HOW TO COMPLETE THIS TASK:
Write out again, exactly, the lines below starting at the one with "in *. rewrite length_app." and ending at the one with "the one for [s]. *)".

#### DATASET RECORDS ####

(** [MinMax] of a concatenation combines the results of the parts: the
    smaller of the two minima and the larger of the two maxima. *)
Theorem MinMax_app {T} `{Ordered T} (s t : list T) :
  s ≠ [] → t ≠ [] →
  ∃ a b c d, MinMax s = Ok (a, b) ∧ MinMax t = Ok (c, d)
    ∧ MinMax (s ++ t) = Ok (go_min a c, go_max b d).
Proof.
  intros Hs Ht.
  destruct s as [|x0 rest]; [done |]. destruct t as [|y0 rest']; [done |].
  destruct (Min_loop_spec x0 rest) as [Ha_in Ha].
  destruct (Max_loop_spec x0 rest) as [Hb_in Hb].
  destruct (Min_loop_spec y0 rest') as [Hc_in Hc].
  destruct (Max_loop_spec y0 rest') as [Hd_in Hd].
  cbn zeta in *.
  set (a := foldl (fun m xi => go_min m xi) x0 rest) in *.
  set (b := foldl (fun m xi => go_max m xi) x0 rest) in *.
  set (c := foldl (fun m xi => go_min m xi) y0 rest') in *.
  set (d := foldl (fun m xi => go_max m xi) y0 rest') in *.
  exists a, b, c, d. split_and!; [done | done |].
  unfold MinMax. rewrite <- app_comm_cons.
  destruct (go_min_spec a c) as (Hsel_min & Hmin_a & Hmin_c).
  destruct (go_max_spec b d) as (Hsel_max & Hmax_b & Hmax_d).
  assert (Hmem : ∀ e, e ∈ x0 :: rest ++ y0 :: rest'
                      ↔ e ∈ x0 :: rest ∨ e ∈ y0 :: rest').
  { intros e. rewrite app_comm_cons. apply elem_of_app. }
  rewrite (Min_characterised x0 (rest ++ y0 :: rest') (go_min a c)).
  - rewrite (Max_characterised x0 (rest ++ y0 :: rest') (go_max b d)); [done | |].
    + apply Hmem. destruct Hsel_max as [-> | ->]; [by left | by right].
    + intros e [He | He]%Hmem.
      * apply le_trans with b; [by apply Hb | done].
      * apply le_trans with d; [by apply Hd | done].
  - apply Hmem. destruct Hsel_min as [-> | ->]; [by left | by right].
  - intros e [He | He]%Hmem.
    + apply le_trans with a; [done | by apply Ha].
    + apply le_trans with c; [done | by apply Hc].
Qed.

Lemma MinMax_app_witness :
  ∃ a b c d, MinMax [5; 2] = Ok (a, b) ∧ MinMax [9; 1] = Ok (c, d)
    ∧ MinMax ([5; 2] ++ [9; 1]) = Ok (go_min a c, go_max b d).
Proof. apply (MinMax_app [5; 2] [9; 1]); discriminate. Defined.

(** On a non-empty sequence [MinMax] is [MinMaxFunc] with [cmp.Compare],
    and [cmp.Compare] follows the contract of the comparison function. *)
Theorem MinMax_is_MinMaxFunc_Compare {T} `{Ordered T} (s : list T) :
  s ≠ [] →
  MinMax s = MinMaxFunc s cmp_Compare ∧ comparator (cmp_Compare (T:=T)).
Proof.
  intros Hs. split; [| apply cmp_Compare_comparator].
  destruct s as [|x0 rest]; [done |].
  unfold MinMax, MinMaxFunc, slices.Min, slices.Max, slices.MinFunc,
    slices.MaxFunc.
  assert (Hmin : foldl (fun m xi => go_min m xi) x0 rest
    = foldl (fun m xi => if bool_decide (cmp_Compare xi m < 0) then xi else m)
            x0 rest).
  { clear Hs. generalize x0. induction rest as [|x rest IH]; intros m; [done |].
    cbn [foldl]. rewrite <- IH. f_equal. unfold go_min.
    destruct (lt x m) eqn:Hlt.
    - rewrite bool_decide_eq_true_2; [done | by apply cmp_Compare_neg].
    - rewrite bool_decide_eq_false_2; [done |].
      rewrite cmp_Compare_neg. congruence. }
  assert (Hmax : foldl (fun m xi => go_max m xi) x0 rest
    = foldl (fun m xi => if bool_decide (0 < cmp_Compare xi m) then xi else m)
            x0 rest).
  { clear Hs Hmin. generalize x0.
    induction rest as [|x rest IH]; intros m; [done |].
    cbn [foldl]. rewrite <- IH. f_equal. unfold go_max.
    destruct (lt m x) eqn:Hlt.
    - rewrite bool_decide_eq_true_2; [done | by apply cmp_Compare_pos].
    - rewrite bool_decide_eq_false_2; [done |].
      rewrite cmp_Compare_pos. congruence. }
  by rewrite Hmin, Hmax.
Qed.

Lemma MinMax_is_MinMaxFunc_Compare_witness :
  MinMax [5; 2; 9; 1] = MinMaxFunc [5; 2; 9; 1] cmp_Compare
  ∧ comparator (cmp_Compare (T:=Z)).
Proof. apply (MinMax_is_MinMaxFunc_Compare [5; 2; 9; 1]). discriminate. Defined.

(** Whatever the comparison function does, [MinMaxFunc] panics only on
    the empty sequence, and the two values it returns are elements of the
    sequence. *)
Theorem MinMaxFunc_selects {T} (s : list T) (less : T → T → Z) :
  match MinMaxFunc s less with
  | Ok (min, max) => s ≠ [] ∧ min ∈ s ∧ max ∈ s
  | Panic _ => s = []
  end.
Proof.
  destruct s as [|x0 rest]; [done |].
  assert (Hsel : ∀ (f : T → T → T), (∀ m x, f m x = m ∨ f m x = x) →
             foldl f x0 rest ∈ x0 :: rest).
  { intros f Hf. induction rest as [|x rest IH] using rev_ind; [by left |].
    rewrite foldl_app, app_comm_cons, elem_of_app. cbn [foldl].
    destruct (Hf (foldl f x0 rest) x) as [-> | ->]; [by left |].
    right. by left. }
  cbn. split_and!; [done | |].
  - apply (Hsel (fun m xi => if bool_decide (less xi m < 0) then xi else m)).
    intros m x. case_bool_decide; auto.
  - apply (Hsel (fun m xi => if bool_decide (0 < less xi m) then xi else m)).
    intros m x. case_bool_decide; auto.
Qed.

(** ** LastIndex: appending an element *)

Section LastIndexMore.
Context {T : Type} `{EqDecision T}.

(** Below [len(s)] the scan of [s ++ t] is the scan of [s]. *)
Lemma LastIndex_loop_app (fuel : nat) (s t : list T) (v : T) (i : Z) :
  slice_ok s → -1 ≤ i < len s →
  LastIndex_loop fuel (s ++ t) v i = LastIndex_loop fuel s v i.
Proof.
  intros Hok. revert i. induction fuel as [|fuel IH]; intros i Hi; [done |].
  cbn [LastIndex_loop]. case_bool_decide as Hpos; [| done].
  assert (Hidx : index (s ++ t) i = index s i).
  { unfold index, len in *. rewrite length_app.
    rewrite !bool_decide_eq_true_2 by lia.
    by rewrite lookup_app_l by lia. }
  rewrite Hidx. destruct (index s i) as [x | msg]; [| done].
  case_bool_decide; [done |].
  rewrite add_id
    by (unfold slice_ok, in_range, int_min, int_max in *; lia).
  apply IH. lia.
Qed.

Lemma LastIndex_loop_step (fuel : nat) (s : list T) (v : T) (i : Z) :
  LastIndex_loop (S fuel) s v i
  = if bool_decide (0 ≤ i) then
      match index s i with
      | Panic msg => Some (Panic msg)
      | Ok x =>
        if bool_decide (x = v) then Some (Ok (i, true))
        else LastIndex_loop fuel s v (add i (-1))
      end
    else Some (Ok (-1, false)).
Proof. reflexivity. Qed.

End LastIndexMore.

(** After [append(s, x)]: when [x] is the value looked for, [LastIndex]
    finds it at the new last position [len(s)]; otherwise the answer is
    the one for [s]. *)
Theorem LastIndex_snoc {T} `{EqDecision T} (s : list T) (x v : T) :
  slice_ok (s ++ [x]) →
  LastIndex (s ++ [x]) v
  = if bool_decide (x = v) then Some (Ok (len s, true)) else LastIndex s v.
Proof.
  intros Hok.
  assert (Hlen : length (s ++ [x]) = S (length s))
    by (rewrite length_app; simpl; lia).
  assert (Hoks : slice_ok s) by (unfold slice_ok, len in *; lia).
  pose proof (len_nonneg s) as Hnn.
  assert (H1 : add (len (s ++ [x])) (-1) = len s).
  { rewrite add_id; unfold slice_ok, len, in_range, int_min, int_max in *; lia. }
  assert (H2 : add (len s) (-1) = len s - 1).
  { rewrite add_id; unfold slice_ok, len, in_range, int_min, int_max in *; lia. }
  unfold LastIndex. rewrite H1, H2, Hlen.
  rewrite (LastIndex_loop_step (S (length s))).
  rewrite bool_decide_eq_true_2 by done.
  unfold len at 1. rewrite (index_lookup _ _ x) by by apply list_lookup_middle.
  case_bool_decide; [done |].
  fold (len s). rewrite H2.
  apply LastIndex_loop_app; [done | lia].
Qed.

Lemma LastIndex_snoc_witness :
  LastIndex ([7; 8; 7] ++ [9]) 7
  = if bool_decide (9 = 7) then Some (Ok (len [7; 8; 7], true))
    else LastIndex [7; 8; 7] 7.
Proof. apply (LastIndex_snoc [7; 8; 7] 9 7). vm_compute. discriminate. Defined.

####

ANSWER SPACE:
  { unfold index, len in *. rewrite length_app.
    rewrite !bool_decide_eq_true_2 by lia.
    by rewrite lookup_app_l by lia. }
  rewrite Hidx. destruct (index s i) as [x | msg]; [| done].
  case_bool_decide; [done |].
  rewrite add_id
    by (unfold slice_ok, in_range, int_min, int_max in *; lia).
  apply IH. lia.
Qed.

Lemma LastIndex_loop_step (fuel : nat) (s : list T) (v : T) (i : Z) :
  LastIndex_loop (S fuel) s v i
  = if bool_decide (0 ≤ i) then
      match index s i with
      | Panic msg => Some (Panic msg)
      | Ok x =>
        if bool_decide (x = v) then Some (Ok (i, true))
        else LastIndex_loop fuel s v (add i (-1))
      end
    else Some (Ok (-1, false)).
Proof. reflexivity. Qed.

End LastIndexMore.

(** After [append(s, x)]: when [x] is the value looked for, [LastIndex]
    finds it at the new last position [len(s)]; otherwise the answer is
    the one for [s]. *)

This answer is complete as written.